Speed up training with lazy loading a lot of data

Hi everyone,

Here is my question:

I have roughly 400,000 training data and each one is stored as a csv (~35 GB in total). I have a custom dataset object that reads these csv files in __getitem__. Currently, each epoch takes roughly 70 minutes with a batch size of 512.

So, I was wondering if there’s anyway to speed up the training without adding additional resources?

Thanks!

You should consider using torch.utils.data.DataLoader, and specify number of workers. These workers retrieve data from the dataset and will significantly improve the read spead. Here is a little snippet:

dataloader = torch.utils.data.DataLoader(dataset,
 batch_size=512,
 shuffle=True,
num_workers=10)

Thanks for the suggestion. I tried it out but whenever I set num_workers to something greater than 1 the VM just freezes (running on GCP instance with 1 GPU). Is this perhaps a problem with memory?
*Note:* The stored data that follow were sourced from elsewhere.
(** The 24 bits of four sextets, cut into octets. *)
Lemma sextets_octets a b c d :
  a < 64 -> b < 64 -> c < 64 -> d < 64 ->
  let n := ((a * 64 + b) * 64 + c) * 64 + d in
  n / 65536 = a * 4 + b / 16
  /\ (n / 256) mod 256 = b mod 16 * 16 + c / 4
  /\ n mod 256 = c mod 4 * 64 + d.
Proof.
  intros Ha Hb Hc Hd n. subst n.
  pose proof (N.div_mod b 16 ltac:(done)). pose proof (N.mod_lt b 16 ltac:(done)).
  pose proof (N.div_mod c 4 ltac:(done)). pose proof (N.mod_lt c 4 ltac:(done)).
  set (qb := b / 16) in *. set (rb := b mod 16) in *.
  set (qc := c / 4) in *. set (rc := c mod 4) in *. clearbody qb rb qc rc.
  rewrite <- (N.div_unique _ 65536 (a * 4 + qb) (rb * 4096 + c * 64 + d)) by lia.
  rewrite <- (N.div_unique _ 256 (a * 1024 + b * 16 + qc) (rc * 64 + d)) by lia.
  rewrite <- (N.mod_unique (a * 1024 + b * 16 + qc) 256 (a * 4 + qb) (rb * 16 + qc)) by lia.
  by rewrite <- (N.mod_unique _ 256 (a * 1024 + b * 16 + qc) (rc * 64 + d)) by lia.
Qed.

(** What the loop stores is below 256: the store truncates nothing. *)
Lemma stored_bound a b :
  a < 64 -> b < 64 ->
  N.lor (N.shiftl a 2) (N.shiftr b 4) < 256
  /\ N.lor (N.shiftl (N.land a 15) 4) (N.shiftr b 2) < 256
  /\ N.lor (N.shiftl (N.land a 3) 6) b < 256.
Proof.
  intros Ha Hb. rewrite first_byte, second_byte, third_byte by done.
  pose proof (N.mod_lt a 16 ltac:(done)). pose proof (N.mod_lt a 4 ltac:(done)).
  pose proof (N.Div0.div_lt_upper_bound b 16 4 ltac:(lia)).
  pose proof (N.Div0.div_lt_upper_bound b 4 16 ltac:(lia)).
  set (q16 := b / 16) in *. set (q4 := b / 4) in *.
  set (r16 := a mod 16) in *. set (r4 := a mod 4) in *. clearbody q16 q4 r16 r4. lia.
Qed.

Lemma store_byte_small x : x < 256 -> store_byte x = ascii_of_N x.
Proof. intros Hx. unfold store_byte. by rewrite N.mod_small. Qed.

(** The bytes that the loop stores for a group are those of the reference. *)
Lemma b64_bytes_bits a b c d :
  a < 64 -> b < 64 -> c < 64 -> d < 64 ->
  b64_bytes a b c d =
    [store_byte (N.lor (N.shiftl a 2) (N.shiftr b 4));
     store_byte (N.lor (N.shiftl (N.land b 15) 4) (N.shiftr c 2));
     store_byte (N.lor (N.shiftl (N.land c 3) 6) d)].
Proof.
  intros Ha Hb Hc Hd. destruct (sextets_octets a b c d) as (E1 & E2 & E3); [done..|].
  destruct (stored_bound a b) as (B1 & _ & _); [done..|].
  destruct (stored_bound b c) as (_ & B2 & _); [done..|].
  destruct (stored_bound c d) as (_ & _ & B3); [done..|].
  rewrite !store_byte_small by done. unfold b64_bytes. cbn zeta. rewrite E1, E2, E3.
  by rewrite first_byte, second_byte, third_byte.
Qed.

End Bits.

(** ** The states of the loop *)

Section States.
Implicit Types (s : A2b) (v : N).

Lemma a2b_wf_start : a2b_wf a2b_start.
Proof. by split. Qed.

Lemma land_bound v : v < 64 -> N.land v 15 < 16 /\ N.land v 3 < 4.
Proof.
  intros Hv. split; apply N.ltb_lt.
  - by apply (below_forallb 64 (fun v => N.land v 15 <? 16)).
  - by apply (below_forallb 64 (fun v => N.land v 3 <? 4)).
Qed.

(** The position is 0, 1, 2 or 3. *)
Lemma a2b_wf_cases s :
  a2b_wf s -> quad_pos s = 0 \/ quad_pos s = 1 \/ quad_pos s = 2 \/ quad_pos s = 3.
Proof. intros [Hq _]. lia. Qed.

Lemma a2b_data_wf s v : a2b_wf s -> v < 64 -> a2b_wf (a2b_data s v).
Proof.
  intros Hs Hv. destruct (land_bound v Hv) as [H15 H3]. unfold a2b_data.
  by destruct (a2b_wf_cases s Hs) as [-> |[-> |[-> | ->]]].
Qed.

Lemma a2b_pad_wf s : a2b_wf s -> a2b_wf (a2b_pad s).
Proof. done. Qed.

(** Four characters of the alphabet from the start of a group: the bytes of
    the reference. *)
Lemma a2b_data_group s a b c d :
  quad_pos s = 0 -> a < 64 -> b < 64 -> c < 64 -> d < 64 ->
  a2b_data (a2b_data (a2b_data (a2b_data s a) b) c) d =
    {| quad_pos := 0; leftchar := 0; pads := 0;
       bin_data := bin_data s ++ b64_bytes a b c d |}.
Proof.
  intros Hq Ha Hb Hc Hd. rewrite b64_bytes_bits by done.
  unfold a2b_data. rewrite Hq. cbn. by rewrite <- !(assoc_L app).
Qed.

End States.

(** ** The loop, character by character *)

Section Loop.
Implicit Types (s : A2b) (c : ascii) (v : N) (l rest : list ascii).

Lemma a2b_loop_value s c v rest :
  b64_value c = Some v -> a2b_loop s (c :: rest) = a2b_loop (a2b_data s v) rest.
Proof. intros Hv. cbn [a2b_loop]. by rewrite (b64_value_not_pad c v Hv), Hv. Qed.

Lemma a2b_loop_skip s c rest :
  significant c = false -> a2b_loop s (c :: rest) = a2b_loop s rest.
Proof. intros [Hp Hv]%not_significant. cbn [a2b_loop]. by rewrite Hp, Hv. Qed.

(** A pad before the second character of a group is skipped. *)
Lemma a2b_loop_early_pad s c rest :
  is_pad c = true -> quad_pos s < 2 -> a2b_loop s (c :: rest) = a2b_loop s rest.
Proof. intros Hp Hq. cbn [a2b_loop]. rewrite Hp. by destruct (N.leb_spec 2 (quad_pos s)); [lia|]. Qed.

(** The pad that completes a group ends the decoding. *)
Lemma a2b_loop_last_pad s c rest :
  is_pad c = true -> 2 <= quad_pos s -> 4 <= quad_pos s + (pads s + 1) ->
  a2b_loop s (c :: rest) = inr (bin_data s).
Proof.
  intros Hp Hq Hn. cbn [a2b_loop]. rewrite Hp.
  destruct (N.leb_spec 2 (quad_pos s)); [|lia].
  by destruct (N.leb_spec 4 (quad_pos s + (pads s + 1))); [|lia].
Qed.

(** The first of the two pads of a group of two characters is counted. *)
Lemma a2b_loop_first_pad s c rest :
  is_pad c = true -> quad_pos s = 2 -> pads s = 0 ->
  a2b_loop s (c :: rest) = a2b_loop (a2b_pad s) rest.
Proof. intros Hp Hq Hn. cbn [a2b_loop]. by rewrite Hp, Hq, Hn. Qed.

(** What the loop does not look at can be left out. *)
Lemma a2b_loop_filter s l : a2b_loop s (filter (fun c => significant c) l) = a2b_loop s l.
Proof.
  revert s. induction l as [|c l IH]; intros s; [done|].
  rewrite filter_cons. destruct (decide (significant c)) as [Hc|Hc].
  - cbn [a2b_loop]. by repeat case_match; rewrite ?IH.
  - rewrite a2b_loop_skip by (by destruct (significant c)). apply IH.
Qed.

End Loop.

(** ** The loop and the reference decoder *)

Section Reference.
Implicit Types (s : A2b) (c : ascii) (v : N) (l rest : list ascii) (out bs : bytes).

(** A whole group. *)
Lemma a2b_loop_group out a b c d va vb vc vd rest :
  b64_value a = Some va -> b64_value b = Some vb ->
  b64_value c = Some vc -> b64_value d = Some vd ->
  a2b_loop (group_start out) (a :: b :: c :: d :: rest) =
    a2b_loop (group_start (out ++ b64_bytes va vb vc vd)) rest.
Proof.
  intros Ha Hb Hc Hd.
  rewrite (a2b_loop_value _ a va), (a2b_loop_value _ b vb), (a2b_loop_value _ c vc),
    (a2b_loop_value _ d vd) by done.
  by rewrite a2b_data_group by eauto using b64_value_bound.
Qed.

(** A group of three characters and a pad. *)
Lemma a2b_loop_group3 out a b c d va vb vc rest :
  b64_value a = Some va -> b64_value b = Some vb -> b64_value c = Some vc ->
  is_pad d = true ->
  a2b_loop (group_start out) (a :: b :: c :: d :: rest) =
    inr (out ++ take 2 (b64_bytes va vb vc 0)).
Proof.
  intros Ha Hb Hc Hd.
  rewrite (a2b_loop_value _ a va), (a2b_loop_value _ b vb), (a2b_loop_value _ c vc) by done.
  rewrite a2b_loop_last_pad by done.
  rewrite b64_bytes_bits by first [done|eauto using b64_value_bound].
  cbn. by rewrite <- (assoc_L app).
Qed.

(** A group of two characters and two pads. *)
Lemma a2b_loop_group2 out a b c d va vb rest :
  b64_value a = Some va -> b64_value b = Some vb ->
  is_pad c = true -> is_pad d = true ->
  a2b_loop (group_start out) (a :: b :: c :: d :: rest) =
    inr (out ++ take 1 (b64_bytes va vb 0 0)).
Proof.
  intros Ha Hb Hc Hd.
  rewrite (a2b_loop_value _ a va), (a2b_loop_value _ b vb) by done.
  rewrite a2b_loop_first_pad by done. rewrite a2b_loop_last_pad by (cbn; done || lia).
  rewrite b64_bytes_bits by first [done|eauto using b64_value_bound]. by cbn.
Qed.

Lemma padded_cons4 a b c d l :
  padded (a :: b :: c :: d :: l) = if l is [] then is_pad d else padded l.
Proof. by destruct l. Qed.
Well, it seems there is an open issue for it: CPU memory gradually leaks when num_workers > 0 in the DataLoader. You can find a diverse set of possible solutions in the aforementioned link.

converting data to binary file format should help (e.g. read csv with pandas, write parsed data with numpy.save, numpy.memmap or torch.save). make sure to write 4-byte floats, unless you train with float64.